Among the lines of the entries below, count those containing the word "eexists" and answer with the number only.

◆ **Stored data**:
******

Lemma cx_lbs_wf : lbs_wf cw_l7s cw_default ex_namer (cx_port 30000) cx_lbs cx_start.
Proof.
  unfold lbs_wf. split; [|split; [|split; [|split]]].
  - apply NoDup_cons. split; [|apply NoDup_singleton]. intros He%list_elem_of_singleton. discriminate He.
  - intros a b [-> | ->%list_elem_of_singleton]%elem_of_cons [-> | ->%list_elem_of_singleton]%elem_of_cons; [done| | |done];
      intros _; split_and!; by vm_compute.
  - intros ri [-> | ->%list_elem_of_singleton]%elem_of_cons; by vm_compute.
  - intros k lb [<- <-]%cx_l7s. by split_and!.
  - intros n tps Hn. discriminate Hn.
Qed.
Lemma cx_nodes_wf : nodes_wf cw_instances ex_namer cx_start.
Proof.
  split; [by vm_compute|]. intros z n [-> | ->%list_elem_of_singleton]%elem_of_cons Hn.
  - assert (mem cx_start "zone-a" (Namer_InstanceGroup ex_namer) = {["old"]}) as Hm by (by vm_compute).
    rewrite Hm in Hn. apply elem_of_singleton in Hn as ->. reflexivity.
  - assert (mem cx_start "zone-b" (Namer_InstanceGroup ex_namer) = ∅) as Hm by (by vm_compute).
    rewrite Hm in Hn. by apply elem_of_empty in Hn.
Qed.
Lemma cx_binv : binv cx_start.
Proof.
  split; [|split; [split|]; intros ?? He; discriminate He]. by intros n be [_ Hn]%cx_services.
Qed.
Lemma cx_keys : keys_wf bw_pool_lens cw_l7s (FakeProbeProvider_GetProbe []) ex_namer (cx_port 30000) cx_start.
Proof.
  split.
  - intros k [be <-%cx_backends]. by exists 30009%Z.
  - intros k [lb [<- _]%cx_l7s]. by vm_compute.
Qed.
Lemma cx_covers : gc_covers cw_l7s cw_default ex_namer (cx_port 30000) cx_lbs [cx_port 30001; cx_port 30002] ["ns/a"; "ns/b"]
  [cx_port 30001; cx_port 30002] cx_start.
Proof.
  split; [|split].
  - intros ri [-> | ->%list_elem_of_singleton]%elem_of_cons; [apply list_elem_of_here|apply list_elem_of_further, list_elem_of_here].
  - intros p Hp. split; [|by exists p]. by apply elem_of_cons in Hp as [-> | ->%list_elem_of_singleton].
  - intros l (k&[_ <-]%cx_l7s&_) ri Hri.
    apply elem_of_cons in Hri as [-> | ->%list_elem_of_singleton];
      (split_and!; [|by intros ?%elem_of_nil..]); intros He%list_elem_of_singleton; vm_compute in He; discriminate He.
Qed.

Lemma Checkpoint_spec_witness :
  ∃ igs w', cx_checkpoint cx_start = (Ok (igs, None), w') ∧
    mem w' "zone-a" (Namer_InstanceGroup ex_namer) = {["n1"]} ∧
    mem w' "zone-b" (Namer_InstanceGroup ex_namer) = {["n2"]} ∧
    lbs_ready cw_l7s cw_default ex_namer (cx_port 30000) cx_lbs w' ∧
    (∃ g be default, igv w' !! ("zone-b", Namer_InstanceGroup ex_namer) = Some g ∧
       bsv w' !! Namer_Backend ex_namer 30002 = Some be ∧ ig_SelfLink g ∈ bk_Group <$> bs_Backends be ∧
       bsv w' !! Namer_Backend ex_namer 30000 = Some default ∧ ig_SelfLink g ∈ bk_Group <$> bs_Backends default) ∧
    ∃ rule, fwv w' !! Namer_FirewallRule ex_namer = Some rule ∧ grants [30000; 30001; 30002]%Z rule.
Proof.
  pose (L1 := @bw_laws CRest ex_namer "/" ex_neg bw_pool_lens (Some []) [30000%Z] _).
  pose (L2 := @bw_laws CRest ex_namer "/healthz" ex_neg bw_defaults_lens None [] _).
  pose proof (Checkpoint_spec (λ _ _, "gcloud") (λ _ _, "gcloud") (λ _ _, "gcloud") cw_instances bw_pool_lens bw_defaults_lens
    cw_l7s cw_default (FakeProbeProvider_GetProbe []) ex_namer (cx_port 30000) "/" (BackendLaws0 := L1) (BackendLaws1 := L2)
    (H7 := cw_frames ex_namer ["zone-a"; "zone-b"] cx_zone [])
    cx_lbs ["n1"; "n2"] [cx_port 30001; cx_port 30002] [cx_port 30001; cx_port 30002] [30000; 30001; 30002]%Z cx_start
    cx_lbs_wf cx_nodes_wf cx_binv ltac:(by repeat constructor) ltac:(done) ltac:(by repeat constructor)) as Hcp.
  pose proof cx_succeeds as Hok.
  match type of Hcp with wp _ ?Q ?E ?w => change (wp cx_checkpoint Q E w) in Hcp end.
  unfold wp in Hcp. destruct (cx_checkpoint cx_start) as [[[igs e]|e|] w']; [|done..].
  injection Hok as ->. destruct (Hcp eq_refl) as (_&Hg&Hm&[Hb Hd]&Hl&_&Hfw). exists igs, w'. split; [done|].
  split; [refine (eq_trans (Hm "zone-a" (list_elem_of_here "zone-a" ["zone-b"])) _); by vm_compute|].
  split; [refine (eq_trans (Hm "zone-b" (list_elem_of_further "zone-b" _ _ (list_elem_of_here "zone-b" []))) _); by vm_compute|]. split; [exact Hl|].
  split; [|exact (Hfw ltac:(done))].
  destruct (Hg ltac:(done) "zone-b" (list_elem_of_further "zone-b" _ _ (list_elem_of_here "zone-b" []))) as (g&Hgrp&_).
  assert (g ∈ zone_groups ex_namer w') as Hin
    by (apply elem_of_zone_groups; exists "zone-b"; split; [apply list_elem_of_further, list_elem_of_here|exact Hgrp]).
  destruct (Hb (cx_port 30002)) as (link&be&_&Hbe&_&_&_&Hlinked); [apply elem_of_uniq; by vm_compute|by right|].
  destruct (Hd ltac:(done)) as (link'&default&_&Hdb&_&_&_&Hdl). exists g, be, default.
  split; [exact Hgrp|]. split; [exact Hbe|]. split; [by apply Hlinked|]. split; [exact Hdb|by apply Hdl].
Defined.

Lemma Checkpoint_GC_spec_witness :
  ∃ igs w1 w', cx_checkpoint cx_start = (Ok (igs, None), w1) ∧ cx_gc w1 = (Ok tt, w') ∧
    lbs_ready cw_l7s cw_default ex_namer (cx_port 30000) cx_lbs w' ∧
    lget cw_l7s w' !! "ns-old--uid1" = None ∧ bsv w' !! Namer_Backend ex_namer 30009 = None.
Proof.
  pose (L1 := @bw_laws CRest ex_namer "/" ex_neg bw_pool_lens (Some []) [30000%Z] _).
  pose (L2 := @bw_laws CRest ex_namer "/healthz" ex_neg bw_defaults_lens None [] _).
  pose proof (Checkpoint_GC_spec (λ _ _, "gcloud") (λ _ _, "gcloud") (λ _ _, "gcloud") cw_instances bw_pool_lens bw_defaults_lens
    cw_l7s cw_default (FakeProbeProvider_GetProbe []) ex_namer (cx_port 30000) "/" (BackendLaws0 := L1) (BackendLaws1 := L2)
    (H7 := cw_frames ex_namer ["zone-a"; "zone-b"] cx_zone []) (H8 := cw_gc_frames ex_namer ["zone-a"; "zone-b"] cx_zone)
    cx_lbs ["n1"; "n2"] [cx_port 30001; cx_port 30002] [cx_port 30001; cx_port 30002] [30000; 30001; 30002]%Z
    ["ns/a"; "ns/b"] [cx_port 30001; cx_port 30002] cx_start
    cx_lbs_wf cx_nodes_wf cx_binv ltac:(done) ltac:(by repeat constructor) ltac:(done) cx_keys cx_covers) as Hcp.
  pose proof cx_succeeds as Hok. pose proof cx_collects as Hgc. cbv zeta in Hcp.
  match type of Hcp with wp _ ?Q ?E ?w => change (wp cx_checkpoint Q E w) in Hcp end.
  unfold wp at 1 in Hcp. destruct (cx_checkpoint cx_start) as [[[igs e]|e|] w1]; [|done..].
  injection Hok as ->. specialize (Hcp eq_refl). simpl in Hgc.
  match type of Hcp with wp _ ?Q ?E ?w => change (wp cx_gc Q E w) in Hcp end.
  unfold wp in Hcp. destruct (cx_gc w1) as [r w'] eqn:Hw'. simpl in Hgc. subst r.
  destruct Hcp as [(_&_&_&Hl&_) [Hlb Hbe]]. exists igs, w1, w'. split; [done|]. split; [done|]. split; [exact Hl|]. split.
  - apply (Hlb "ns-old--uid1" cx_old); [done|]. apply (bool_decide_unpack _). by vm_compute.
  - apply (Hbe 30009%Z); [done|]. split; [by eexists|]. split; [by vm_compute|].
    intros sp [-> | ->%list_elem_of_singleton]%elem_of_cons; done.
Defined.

******

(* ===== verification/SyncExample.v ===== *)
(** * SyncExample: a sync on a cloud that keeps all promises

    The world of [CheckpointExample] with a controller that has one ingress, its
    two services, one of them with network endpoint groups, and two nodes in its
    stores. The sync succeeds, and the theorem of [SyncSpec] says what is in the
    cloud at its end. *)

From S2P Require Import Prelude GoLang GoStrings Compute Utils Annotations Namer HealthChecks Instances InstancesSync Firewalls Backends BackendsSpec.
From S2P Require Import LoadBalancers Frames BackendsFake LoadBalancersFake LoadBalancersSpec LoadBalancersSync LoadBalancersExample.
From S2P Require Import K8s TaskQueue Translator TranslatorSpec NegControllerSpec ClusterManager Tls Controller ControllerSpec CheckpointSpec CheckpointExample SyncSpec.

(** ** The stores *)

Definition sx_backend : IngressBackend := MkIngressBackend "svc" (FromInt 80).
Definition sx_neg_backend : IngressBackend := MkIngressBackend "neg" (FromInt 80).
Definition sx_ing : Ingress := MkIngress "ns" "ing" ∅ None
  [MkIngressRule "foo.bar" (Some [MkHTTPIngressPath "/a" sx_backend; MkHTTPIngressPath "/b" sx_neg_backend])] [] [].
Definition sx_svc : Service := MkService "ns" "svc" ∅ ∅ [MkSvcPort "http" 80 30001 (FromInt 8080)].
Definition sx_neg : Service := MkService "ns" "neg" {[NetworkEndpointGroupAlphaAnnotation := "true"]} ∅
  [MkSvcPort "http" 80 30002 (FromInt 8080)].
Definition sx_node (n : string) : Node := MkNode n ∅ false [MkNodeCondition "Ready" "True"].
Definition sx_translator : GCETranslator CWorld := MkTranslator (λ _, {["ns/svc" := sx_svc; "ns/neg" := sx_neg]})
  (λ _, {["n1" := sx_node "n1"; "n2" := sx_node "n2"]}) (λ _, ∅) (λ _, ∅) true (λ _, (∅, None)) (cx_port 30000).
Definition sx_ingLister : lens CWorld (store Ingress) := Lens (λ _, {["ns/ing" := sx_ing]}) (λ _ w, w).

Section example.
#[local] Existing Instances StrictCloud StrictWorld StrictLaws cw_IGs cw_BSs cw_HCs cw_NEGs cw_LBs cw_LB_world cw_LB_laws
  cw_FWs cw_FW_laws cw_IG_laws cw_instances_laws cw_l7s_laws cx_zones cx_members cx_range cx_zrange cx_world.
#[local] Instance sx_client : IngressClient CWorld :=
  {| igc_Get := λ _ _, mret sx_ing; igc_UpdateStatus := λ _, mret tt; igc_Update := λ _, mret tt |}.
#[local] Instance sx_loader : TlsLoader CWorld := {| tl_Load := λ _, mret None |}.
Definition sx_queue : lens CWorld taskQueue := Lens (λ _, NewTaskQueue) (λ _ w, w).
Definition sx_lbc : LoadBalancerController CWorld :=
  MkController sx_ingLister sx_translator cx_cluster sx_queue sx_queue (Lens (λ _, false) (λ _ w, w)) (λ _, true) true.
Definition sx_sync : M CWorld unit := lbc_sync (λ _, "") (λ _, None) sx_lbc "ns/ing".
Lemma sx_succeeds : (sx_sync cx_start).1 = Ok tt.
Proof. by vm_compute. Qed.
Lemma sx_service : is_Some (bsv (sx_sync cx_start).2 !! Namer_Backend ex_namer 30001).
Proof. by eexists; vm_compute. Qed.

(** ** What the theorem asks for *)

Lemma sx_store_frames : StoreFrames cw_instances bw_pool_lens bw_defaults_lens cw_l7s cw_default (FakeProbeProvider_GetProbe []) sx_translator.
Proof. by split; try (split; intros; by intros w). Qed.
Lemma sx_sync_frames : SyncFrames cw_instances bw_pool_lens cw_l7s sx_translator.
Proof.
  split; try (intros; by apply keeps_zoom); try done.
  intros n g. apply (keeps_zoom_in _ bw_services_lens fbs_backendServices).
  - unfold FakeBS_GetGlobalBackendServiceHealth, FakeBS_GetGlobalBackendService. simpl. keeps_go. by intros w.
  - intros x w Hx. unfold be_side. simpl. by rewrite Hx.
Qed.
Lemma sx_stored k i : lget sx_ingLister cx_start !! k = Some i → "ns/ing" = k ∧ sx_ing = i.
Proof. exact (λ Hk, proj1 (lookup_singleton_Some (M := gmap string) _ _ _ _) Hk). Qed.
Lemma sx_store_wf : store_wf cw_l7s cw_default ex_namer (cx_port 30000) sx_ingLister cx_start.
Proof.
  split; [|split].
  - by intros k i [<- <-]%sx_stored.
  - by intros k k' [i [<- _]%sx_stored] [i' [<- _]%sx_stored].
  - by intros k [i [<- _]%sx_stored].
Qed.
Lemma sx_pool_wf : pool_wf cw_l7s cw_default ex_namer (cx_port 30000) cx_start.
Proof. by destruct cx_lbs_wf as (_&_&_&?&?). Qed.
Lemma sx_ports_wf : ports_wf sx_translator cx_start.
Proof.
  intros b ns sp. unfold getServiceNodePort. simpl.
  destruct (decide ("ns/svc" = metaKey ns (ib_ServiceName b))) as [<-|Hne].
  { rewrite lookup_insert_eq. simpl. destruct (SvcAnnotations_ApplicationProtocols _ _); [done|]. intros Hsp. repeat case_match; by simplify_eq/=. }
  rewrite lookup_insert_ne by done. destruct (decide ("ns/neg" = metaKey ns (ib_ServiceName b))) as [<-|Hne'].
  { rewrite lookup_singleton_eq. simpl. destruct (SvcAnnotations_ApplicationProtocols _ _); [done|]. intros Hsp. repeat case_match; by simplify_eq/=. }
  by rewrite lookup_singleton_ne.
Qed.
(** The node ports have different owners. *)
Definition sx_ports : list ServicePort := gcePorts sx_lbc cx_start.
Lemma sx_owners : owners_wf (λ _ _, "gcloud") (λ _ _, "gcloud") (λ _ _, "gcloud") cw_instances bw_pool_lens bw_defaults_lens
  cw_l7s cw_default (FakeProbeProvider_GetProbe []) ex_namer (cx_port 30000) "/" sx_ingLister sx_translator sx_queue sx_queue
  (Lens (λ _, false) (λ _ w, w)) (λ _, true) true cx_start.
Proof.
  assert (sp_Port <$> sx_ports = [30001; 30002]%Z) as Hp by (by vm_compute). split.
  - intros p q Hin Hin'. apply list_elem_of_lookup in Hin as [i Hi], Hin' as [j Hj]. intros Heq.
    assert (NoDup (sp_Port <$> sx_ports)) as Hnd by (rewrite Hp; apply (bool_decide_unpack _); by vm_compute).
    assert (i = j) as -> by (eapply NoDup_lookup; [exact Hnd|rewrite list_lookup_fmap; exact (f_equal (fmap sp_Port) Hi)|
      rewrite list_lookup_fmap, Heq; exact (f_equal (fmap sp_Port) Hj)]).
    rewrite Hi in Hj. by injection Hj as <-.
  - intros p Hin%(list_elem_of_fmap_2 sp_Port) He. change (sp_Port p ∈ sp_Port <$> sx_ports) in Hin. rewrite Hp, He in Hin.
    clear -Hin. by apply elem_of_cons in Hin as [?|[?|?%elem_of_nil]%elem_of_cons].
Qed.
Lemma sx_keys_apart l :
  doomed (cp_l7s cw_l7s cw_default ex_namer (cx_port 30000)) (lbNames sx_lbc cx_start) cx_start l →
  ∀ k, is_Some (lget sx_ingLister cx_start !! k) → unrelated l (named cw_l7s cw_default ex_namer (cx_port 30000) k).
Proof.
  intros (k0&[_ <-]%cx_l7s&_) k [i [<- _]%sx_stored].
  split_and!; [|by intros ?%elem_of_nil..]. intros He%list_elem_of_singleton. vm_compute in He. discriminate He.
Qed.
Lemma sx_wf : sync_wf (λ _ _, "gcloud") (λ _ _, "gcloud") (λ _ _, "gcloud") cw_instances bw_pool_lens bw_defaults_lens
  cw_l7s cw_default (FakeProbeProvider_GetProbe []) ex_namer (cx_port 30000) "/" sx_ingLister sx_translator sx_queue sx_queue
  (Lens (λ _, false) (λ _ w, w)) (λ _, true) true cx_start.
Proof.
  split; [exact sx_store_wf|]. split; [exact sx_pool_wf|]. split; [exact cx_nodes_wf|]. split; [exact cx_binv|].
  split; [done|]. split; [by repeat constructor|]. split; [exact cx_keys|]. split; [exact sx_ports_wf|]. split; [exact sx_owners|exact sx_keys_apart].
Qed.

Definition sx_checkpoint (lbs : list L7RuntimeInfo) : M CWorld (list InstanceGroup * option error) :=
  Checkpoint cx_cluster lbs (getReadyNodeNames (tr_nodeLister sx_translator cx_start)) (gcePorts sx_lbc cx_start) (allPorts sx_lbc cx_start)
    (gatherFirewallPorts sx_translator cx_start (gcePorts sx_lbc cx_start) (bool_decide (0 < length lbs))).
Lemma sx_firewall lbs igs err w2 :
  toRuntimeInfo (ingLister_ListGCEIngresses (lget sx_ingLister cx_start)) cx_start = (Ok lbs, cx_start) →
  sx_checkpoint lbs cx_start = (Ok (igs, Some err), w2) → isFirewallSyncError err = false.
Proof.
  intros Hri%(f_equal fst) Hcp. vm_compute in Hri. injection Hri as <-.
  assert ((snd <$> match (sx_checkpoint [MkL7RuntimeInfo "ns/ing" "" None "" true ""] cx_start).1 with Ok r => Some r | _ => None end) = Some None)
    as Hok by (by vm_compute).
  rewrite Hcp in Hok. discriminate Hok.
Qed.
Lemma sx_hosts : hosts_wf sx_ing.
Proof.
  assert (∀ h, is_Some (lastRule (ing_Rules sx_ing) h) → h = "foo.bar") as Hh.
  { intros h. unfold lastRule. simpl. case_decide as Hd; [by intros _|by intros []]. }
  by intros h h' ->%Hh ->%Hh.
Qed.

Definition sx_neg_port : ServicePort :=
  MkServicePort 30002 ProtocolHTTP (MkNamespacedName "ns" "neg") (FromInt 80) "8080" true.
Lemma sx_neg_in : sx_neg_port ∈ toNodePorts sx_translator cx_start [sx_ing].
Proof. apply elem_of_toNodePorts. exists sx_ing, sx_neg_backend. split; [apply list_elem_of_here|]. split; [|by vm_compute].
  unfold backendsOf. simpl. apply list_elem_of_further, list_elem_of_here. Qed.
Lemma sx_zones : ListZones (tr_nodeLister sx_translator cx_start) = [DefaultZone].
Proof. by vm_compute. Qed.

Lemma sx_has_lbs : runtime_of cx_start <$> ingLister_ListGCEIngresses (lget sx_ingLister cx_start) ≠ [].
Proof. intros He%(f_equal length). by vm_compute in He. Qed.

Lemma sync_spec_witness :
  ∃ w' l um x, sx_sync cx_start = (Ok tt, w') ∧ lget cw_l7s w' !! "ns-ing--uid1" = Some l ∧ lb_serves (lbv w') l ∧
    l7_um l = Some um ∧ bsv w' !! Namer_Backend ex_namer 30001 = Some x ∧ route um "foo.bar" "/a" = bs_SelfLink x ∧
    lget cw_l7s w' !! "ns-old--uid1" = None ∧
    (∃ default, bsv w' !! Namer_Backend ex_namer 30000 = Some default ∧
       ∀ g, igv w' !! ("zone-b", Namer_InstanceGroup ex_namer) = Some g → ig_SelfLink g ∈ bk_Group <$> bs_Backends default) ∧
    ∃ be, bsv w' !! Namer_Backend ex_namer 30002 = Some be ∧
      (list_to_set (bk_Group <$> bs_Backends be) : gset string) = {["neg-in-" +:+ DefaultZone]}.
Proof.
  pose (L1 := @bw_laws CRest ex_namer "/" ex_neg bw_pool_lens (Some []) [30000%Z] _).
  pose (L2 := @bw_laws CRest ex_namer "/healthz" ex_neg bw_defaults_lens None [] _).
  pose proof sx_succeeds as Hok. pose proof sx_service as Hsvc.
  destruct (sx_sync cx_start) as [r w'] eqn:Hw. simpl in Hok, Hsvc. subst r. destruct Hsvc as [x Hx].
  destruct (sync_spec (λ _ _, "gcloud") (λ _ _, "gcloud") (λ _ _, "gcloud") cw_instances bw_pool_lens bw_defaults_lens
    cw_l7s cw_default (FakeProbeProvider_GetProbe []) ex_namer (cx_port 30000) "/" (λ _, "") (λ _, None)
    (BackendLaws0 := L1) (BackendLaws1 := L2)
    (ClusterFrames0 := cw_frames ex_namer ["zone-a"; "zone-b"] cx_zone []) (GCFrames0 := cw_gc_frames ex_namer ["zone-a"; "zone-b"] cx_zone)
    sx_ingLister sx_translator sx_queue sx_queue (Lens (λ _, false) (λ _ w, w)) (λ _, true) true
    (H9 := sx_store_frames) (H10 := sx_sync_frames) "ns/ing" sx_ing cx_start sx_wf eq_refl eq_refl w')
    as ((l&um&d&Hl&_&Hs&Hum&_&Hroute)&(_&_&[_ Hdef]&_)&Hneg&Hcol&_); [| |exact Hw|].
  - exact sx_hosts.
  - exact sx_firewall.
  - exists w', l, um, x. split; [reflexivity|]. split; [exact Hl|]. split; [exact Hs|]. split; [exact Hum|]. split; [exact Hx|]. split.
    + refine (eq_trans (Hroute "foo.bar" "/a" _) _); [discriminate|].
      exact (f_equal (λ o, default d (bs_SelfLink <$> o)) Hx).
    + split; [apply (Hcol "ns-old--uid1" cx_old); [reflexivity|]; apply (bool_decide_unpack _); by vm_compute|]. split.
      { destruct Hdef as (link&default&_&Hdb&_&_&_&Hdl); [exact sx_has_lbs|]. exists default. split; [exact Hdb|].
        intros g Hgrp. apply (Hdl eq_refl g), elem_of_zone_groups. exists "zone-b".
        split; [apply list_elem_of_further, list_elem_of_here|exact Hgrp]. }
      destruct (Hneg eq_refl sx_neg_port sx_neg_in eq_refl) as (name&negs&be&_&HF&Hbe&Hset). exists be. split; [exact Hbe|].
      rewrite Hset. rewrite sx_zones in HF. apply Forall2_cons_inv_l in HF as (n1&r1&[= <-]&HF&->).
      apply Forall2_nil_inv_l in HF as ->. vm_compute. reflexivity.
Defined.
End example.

******

◆ **SOLVED EXERCISE**: 2